**Exercise objective**
Wherever the word "over" appears in a line of the records, copy that line.

##############################

(** The dataclass defaults. *)
Definition default_engagement : Engagement :=
  mkEngagement None None None None None None None.

Definition default_subs : SubScores := mkSubScores 0 0 0 0 0.

Definition new_item (id title url source : string) : SaaSIdeaItem :=
  mkItem id title url source "" "" None "low" "problem" "" ""
         1%float 25 (-1) None [] [] 0.5%float "" default_subs 0.

(** Attribute assignments [item.f = v]. *)
Definition set_cluster (cid ms : Z) (it : SaaSIdeaItem) : SaaSIdeaItem :=
  mkItem (id it) (title it) (url it) (source it) (subreddit it)
         (author_handle it) (date it) (date_confidence it) (signal_type it)
         (idea_summary it) (target_audience it) (subreddit_growth it)
         ms cid (engagement it) (top_comments it) (comment_insights it)
         (relevance it) (why_relevant it) (subs it) (score it).

Definition set_scores (sb : SubScores) (sc : Z) (it : SaaSIdeaItem) : SaaSIdeaItem :=
  mkItem (id it) (title it) (url it) (source it) (subreddit it)
         (author_handle it) (date it) (date_confidence it) (signal_type it)
         (idea_summary it) (target_audience it) (subreddit_growth it)
         (market_signal it) (cluster_id it) (engagement it) (top_comments it)
         (comment_insights it) (relevance it) (why_relevant it) sb sc.

End Schema.

(* ===================================================================== *)
(** ** dedupe.py *)
(* ===================================================================== *)

Module Dedupe.
Import Py Schema.

(** [re.sub(r'[^\w\s]', ' ', text)] *)
Definition sub_nonword (s : string) : string :=
  map_chars (fun c => if is_word c || is_space c then c else " "%char) s.

(** [re.sub(r'\s+', ' ', text)]; [in_run] says whether the previous character
    belongs to the run of whitespace being replaced. *)
Fixpoint sub_spaces (in_run : bool) (s : string) : string :=
  match s with
  | EmptyString => EmptyString
  | String c s' =>
      if is_space c
      then if in_run then sub_spaces true s'
           else String " "%char (sub_spaces true s')
      else String c (sub_spaces false s')
  end.

Definition normalize_text (text : string) : string :=
  strip (sub_spaces false (sub_nonword (lower text))).

(** [{text[i:i+n] for i in range(len(text) - n + 1)}], or [{text}] for a
    text shorter than [n]. *)
Definition get_ngrams_n (n : nat) (text : string) : gset string :=
  let text := normalize_text text in
  if String.length text <? n then {[ text ]}
  else list_to_set
         (map (fun i => substring i n text) (seq 0 (String.length text - n + 1))).

Definition get_ngrams (text : string) : gset string := get_ngrams_n 3 text.

Definition jaccard_similarity (set1 set2 : gset string) : float :=
  if bool_decide (set1 = ∅) || bool_decide (set2 = ∅) then 0%float
  else
    let intersection := size (set1 ∩ set2) in
    let union := size (set1 ∪ set2) in
    if 0 <? union
    then PrimFloat.div (float_of_nat intersection) (float_of_nat union)
    else 0%float.

(** The test [jaccard_similarity(ngrams[i], ngrams[j]) >= threshold]. *)
Definition similar (threshold : float) (g1 g2 : gset string) : bool :=
  PrimFloat.leb threshold (jaccard_similarity g1 g2).

(** The inner loop [for j in range(i + 1, n)] of [find_duplicates], over the
    n-grams of the items after [i], the first of which has index [j]. *)
Fixpoint dup_row (threshold : float) (i : nat) (gi : gset string)
    (j : nat) (rest : list (gset string)) : list (nat * nat) :=
  match rest with
  | [] => []
  | gj :: rest' =>
      (if similar threshold gi gj then [(i, j)] else [])
        ++ dup_row threshold i gi (S j) rest'
  end.

(** The outer loop [for i in range(len(items))], over the n-grams from index
    [i] on. *)
Fixpoint dup_rows (threshold : float) (i : nat) (ngrams : list (gset string))
    : list (nat * nat) :=
  match ngrams with
  | [] => []
  | gi :: rest => dup_row threshold i gi (S i) rest ++ dup_rows threshold (S i) rest
  end.

Definition find_duplicates (items : list SaaSIdeaItem) (threshold : float)
    : list (nat * nat) :=
  let ngrams := map (fun item => get_ngrams (title item)) items in
  dup_rows threshold 0 ngrams.

(** The loop of [dedupe_saas] that fills [to_remove]. *)
Definition mark_removed (items : list SaaSIdeaItem) (to_remove : gset nat)
    (p : nat * nat) : gset nat :=
  let '(i, j) := p in
  match items !! i, items !! j with
  | Some a, Some b =>
      if (score b <=? score a)%Z then {[ j ]} ∪ to_remove else {[ i ]} ∪ to_remove
  | _, _ => to_remove
  end.

Definition removal_set (items : list SaaSIdeaItem) (threshold : float) : gset nat :=
  fold_left (mark_removed items) (find_duplicates items threshold) ∅.

(** [(idx, item) for idx, item in enumerate(items) if idx not in to_remove] *)
Definition survivors (items : list SaaSIdeaItem) (to_remove : gset nat)
    : list (nat * SaaSIdeaItem) :=
  filter (fun p => p.1 ∉ to_remove) (enumerate items).

Definition dedupe_saas (items : list SaaSIdeaItem) (threshold : float)
    : list SaaSIdeaItem :=
  if length items <=? 1 then items
  else
    let to_remove := removal_set items threshold in
    map snd (survivors items to_remove).

(** *** Relations between the items of a list, for the statements *)

(** The items at [i] and [j] have titles whose n-gram similarity reaches the
    threshold. *)
Definition similar_titles (items : list SaaSIdeaItem) (threshold : float)
    (i j : nat) : Prop :=
  exists x y, items !! i = Some x /\ items !! j = Some y /\
    similar threshold (get_ngrams (title x)) (get_ngrams (title y)) = true.

(** [j] beats [i]: the two are a duplicate pair, and [i] has the lower score,
    or the same score and the later position. *)
Definition beaten_by (items : list SaaSIdeaItem) (threshold : float)
    (i j : nat) : Prop :=
  exists x y, items !! i = Some x /\ items !! j = Some y /\
    similar threshold (get_ngrams (title x)) (get_ngrams (title y)) = true /\
    ((j < i /\ (score x <= score y)%Z) \/ (i < j /\ (score x < score y)%Z)).

(** The items at [i] and [j] are in one transitively connected cluster of
    duplicate pairs. *)
Definition same_dup_cluster (items : list SaaSIdeaItem) (threshold : float)
    : nat -> nat -> Prop :=
  clos_refl_sym_trans nat (similar_titles items threshold).

(** The index that one iteration of the loop of [dedupe_saas] marks. *)
Definition loser (items : list SaaSIdeaItem) (p : nat * nat) : option nat :=
  match items !! p.1, items !! p.2 with
  | Some a, Some b => Some (if (score b <=? score a)%Z then p.2 else p.1)
  | _, _ => None
  end.

End Dedupe.

(* ===================================================================== *)
(** ** idea_cluster.py *)
(* ===================================================================== *)

Module IdeaCluster.
Import Py Schema.

(** [idea_cluster.py] repeats [normalize_text], [get_ngrams] and
    [jaccard_similarity] of [dedupe.py] line for line. *)
Definition normalize_text := Dedupe.normalize_text.
Definition get_ngrams := Dedupe.get_ngrams.
Definition jaccard_similarity := Dedupe.jaccard_similarity.
Definition similar := Dedupe.similar.

(** [parent] and [rank] of the union-find, threaded through the calls that
    update them in place. *)
Definition uf : Type := list nat * list nat.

##############################

**Response**
(** The inner loop [for j in range(i + 1, n)] of [find_duplicates], over the
(** The outer loop [for i in range(len(items))], over the n-grams from index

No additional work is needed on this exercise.